** Required action **
Using the entries that follow, write out the line containing "(forall r, (length", the line containing "intros Hc W", and every line between them, exactly and nothing else.
┌─ Material provided
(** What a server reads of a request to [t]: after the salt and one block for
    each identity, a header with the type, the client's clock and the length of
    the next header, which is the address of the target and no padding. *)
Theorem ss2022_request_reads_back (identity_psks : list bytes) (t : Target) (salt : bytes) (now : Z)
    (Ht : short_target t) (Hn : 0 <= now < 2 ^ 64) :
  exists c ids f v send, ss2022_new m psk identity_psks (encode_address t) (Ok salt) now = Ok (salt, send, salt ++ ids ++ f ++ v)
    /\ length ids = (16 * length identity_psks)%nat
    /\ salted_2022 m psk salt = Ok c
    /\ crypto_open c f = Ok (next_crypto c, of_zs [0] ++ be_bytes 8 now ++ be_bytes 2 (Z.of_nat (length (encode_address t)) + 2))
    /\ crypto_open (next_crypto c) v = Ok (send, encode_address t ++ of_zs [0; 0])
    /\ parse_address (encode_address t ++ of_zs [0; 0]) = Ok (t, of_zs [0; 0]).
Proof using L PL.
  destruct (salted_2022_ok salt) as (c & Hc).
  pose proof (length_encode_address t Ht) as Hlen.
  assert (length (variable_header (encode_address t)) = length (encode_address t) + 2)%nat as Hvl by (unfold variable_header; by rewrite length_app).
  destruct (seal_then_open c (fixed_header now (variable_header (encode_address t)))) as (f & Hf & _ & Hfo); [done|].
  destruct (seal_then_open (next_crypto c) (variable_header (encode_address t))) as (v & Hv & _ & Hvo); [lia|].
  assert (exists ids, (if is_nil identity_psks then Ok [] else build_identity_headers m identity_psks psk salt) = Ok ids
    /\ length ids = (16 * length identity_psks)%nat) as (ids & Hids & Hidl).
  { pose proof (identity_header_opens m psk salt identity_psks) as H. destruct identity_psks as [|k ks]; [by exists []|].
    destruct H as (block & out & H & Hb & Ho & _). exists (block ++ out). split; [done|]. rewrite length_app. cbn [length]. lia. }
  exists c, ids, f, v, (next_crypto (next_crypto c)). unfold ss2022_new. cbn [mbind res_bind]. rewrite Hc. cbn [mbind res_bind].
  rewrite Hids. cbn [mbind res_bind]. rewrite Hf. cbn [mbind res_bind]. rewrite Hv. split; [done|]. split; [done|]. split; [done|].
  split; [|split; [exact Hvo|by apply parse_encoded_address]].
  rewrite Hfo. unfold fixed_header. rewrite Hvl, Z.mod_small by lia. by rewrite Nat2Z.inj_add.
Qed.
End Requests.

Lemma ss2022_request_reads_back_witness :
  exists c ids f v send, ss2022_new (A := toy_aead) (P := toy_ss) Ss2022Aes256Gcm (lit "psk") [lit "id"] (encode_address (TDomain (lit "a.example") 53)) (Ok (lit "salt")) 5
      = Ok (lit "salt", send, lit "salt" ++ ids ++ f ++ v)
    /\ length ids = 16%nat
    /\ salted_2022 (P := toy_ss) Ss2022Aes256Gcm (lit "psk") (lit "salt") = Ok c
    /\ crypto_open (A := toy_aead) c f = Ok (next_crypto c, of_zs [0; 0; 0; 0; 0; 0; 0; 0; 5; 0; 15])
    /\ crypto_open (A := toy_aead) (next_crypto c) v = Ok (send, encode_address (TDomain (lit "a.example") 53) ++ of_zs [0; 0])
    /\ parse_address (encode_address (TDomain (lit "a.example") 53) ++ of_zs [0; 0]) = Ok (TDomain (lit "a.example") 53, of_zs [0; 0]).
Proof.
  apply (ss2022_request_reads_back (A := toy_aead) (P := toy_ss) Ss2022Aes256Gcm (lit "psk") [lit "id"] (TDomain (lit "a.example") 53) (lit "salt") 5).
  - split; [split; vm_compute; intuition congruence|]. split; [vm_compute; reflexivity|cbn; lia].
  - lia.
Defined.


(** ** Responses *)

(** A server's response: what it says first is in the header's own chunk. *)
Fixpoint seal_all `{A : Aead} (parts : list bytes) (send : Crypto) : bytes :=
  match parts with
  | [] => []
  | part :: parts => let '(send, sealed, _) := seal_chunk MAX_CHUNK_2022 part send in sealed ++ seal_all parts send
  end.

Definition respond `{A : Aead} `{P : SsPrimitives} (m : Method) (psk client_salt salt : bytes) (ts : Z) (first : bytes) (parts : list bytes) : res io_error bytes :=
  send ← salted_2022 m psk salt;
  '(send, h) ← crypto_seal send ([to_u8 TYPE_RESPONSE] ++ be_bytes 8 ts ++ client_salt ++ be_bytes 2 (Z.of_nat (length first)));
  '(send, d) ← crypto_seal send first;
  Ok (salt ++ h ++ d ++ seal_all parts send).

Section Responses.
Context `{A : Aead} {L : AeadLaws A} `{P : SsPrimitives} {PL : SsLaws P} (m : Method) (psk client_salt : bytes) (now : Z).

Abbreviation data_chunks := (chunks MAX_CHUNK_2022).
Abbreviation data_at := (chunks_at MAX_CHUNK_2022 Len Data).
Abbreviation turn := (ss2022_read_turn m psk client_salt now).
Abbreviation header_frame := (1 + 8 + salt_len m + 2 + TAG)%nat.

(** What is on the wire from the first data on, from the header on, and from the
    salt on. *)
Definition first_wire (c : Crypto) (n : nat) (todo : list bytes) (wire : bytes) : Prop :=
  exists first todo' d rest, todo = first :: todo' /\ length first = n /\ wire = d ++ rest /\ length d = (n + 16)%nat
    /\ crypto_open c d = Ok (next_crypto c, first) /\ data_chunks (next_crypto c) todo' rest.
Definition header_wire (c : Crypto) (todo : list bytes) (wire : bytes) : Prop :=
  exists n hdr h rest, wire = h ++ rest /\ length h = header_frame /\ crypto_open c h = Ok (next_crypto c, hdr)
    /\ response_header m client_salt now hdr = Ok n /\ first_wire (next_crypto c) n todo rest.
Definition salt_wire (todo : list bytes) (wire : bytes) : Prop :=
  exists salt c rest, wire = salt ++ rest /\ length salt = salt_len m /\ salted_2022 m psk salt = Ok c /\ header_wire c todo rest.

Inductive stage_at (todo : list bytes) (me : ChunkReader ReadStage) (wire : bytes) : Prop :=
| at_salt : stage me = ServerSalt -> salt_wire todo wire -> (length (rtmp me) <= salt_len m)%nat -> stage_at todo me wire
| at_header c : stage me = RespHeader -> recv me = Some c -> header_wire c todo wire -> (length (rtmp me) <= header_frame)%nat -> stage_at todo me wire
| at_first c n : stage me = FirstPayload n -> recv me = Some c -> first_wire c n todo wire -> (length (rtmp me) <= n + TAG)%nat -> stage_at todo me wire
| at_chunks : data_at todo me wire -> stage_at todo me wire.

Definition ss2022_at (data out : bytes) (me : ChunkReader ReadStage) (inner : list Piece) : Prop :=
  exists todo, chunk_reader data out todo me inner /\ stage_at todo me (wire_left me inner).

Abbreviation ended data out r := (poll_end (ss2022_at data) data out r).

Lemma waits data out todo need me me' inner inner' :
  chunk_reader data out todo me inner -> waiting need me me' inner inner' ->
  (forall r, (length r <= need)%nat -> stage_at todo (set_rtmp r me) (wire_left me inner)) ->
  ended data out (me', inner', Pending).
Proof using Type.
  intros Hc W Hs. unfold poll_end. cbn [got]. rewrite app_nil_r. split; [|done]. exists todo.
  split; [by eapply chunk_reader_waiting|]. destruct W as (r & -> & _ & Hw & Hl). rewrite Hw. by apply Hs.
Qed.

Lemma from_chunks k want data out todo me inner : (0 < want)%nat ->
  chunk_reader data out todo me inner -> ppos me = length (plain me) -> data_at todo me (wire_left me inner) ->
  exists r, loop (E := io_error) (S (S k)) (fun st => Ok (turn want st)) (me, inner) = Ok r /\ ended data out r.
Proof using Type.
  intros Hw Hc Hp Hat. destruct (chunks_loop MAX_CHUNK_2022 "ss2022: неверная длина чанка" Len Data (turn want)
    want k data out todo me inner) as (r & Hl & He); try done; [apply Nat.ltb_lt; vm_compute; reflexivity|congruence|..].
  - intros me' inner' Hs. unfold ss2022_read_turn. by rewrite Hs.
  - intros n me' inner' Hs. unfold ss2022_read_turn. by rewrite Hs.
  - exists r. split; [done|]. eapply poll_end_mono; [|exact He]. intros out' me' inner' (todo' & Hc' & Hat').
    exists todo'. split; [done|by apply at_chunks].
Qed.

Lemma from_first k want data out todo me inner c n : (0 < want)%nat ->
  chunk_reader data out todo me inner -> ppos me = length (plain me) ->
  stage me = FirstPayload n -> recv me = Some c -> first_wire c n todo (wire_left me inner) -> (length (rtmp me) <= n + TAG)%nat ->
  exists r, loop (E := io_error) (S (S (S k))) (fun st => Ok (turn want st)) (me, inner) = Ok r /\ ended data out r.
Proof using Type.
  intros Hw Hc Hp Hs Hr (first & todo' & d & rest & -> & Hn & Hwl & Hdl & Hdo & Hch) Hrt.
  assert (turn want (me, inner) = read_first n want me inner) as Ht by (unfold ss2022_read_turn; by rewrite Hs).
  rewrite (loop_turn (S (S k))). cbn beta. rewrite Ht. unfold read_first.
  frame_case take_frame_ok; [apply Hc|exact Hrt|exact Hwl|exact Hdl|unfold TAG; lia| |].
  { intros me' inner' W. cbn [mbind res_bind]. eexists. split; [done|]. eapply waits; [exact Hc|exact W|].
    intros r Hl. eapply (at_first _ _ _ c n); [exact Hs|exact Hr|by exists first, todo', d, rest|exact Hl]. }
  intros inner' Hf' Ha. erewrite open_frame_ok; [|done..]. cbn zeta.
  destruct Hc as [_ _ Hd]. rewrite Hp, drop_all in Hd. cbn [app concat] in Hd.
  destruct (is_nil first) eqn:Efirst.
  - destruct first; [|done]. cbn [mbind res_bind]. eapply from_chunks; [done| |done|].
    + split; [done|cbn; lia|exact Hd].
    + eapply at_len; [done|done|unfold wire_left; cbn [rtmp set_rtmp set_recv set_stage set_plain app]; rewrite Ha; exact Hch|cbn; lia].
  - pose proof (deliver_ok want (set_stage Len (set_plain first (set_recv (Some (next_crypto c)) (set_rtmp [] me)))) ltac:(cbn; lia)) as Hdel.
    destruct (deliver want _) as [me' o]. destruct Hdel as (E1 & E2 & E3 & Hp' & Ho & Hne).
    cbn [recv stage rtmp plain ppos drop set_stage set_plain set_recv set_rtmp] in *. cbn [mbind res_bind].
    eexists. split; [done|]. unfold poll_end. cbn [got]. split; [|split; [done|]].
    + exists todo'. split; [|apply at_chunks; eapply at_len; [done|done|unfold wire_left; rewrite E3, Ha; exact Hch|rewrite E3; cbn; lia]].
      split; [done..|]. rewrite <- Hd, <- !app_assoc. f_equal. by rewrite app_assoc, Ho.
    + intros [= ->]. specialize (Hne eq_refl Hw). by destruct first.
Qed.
└─
** Answer to this task **
  (forall r, (length r <= need)%nat -> stage_at todo (set_rtmp r me) (wire_left me inner)) ->
  ended data out (me', inner', Pending).
Proof using Type.
  intros Hc W Hs. unfold poll_end. cbn [got]. rewrite app_nil_r. split; [|done]. exists todo.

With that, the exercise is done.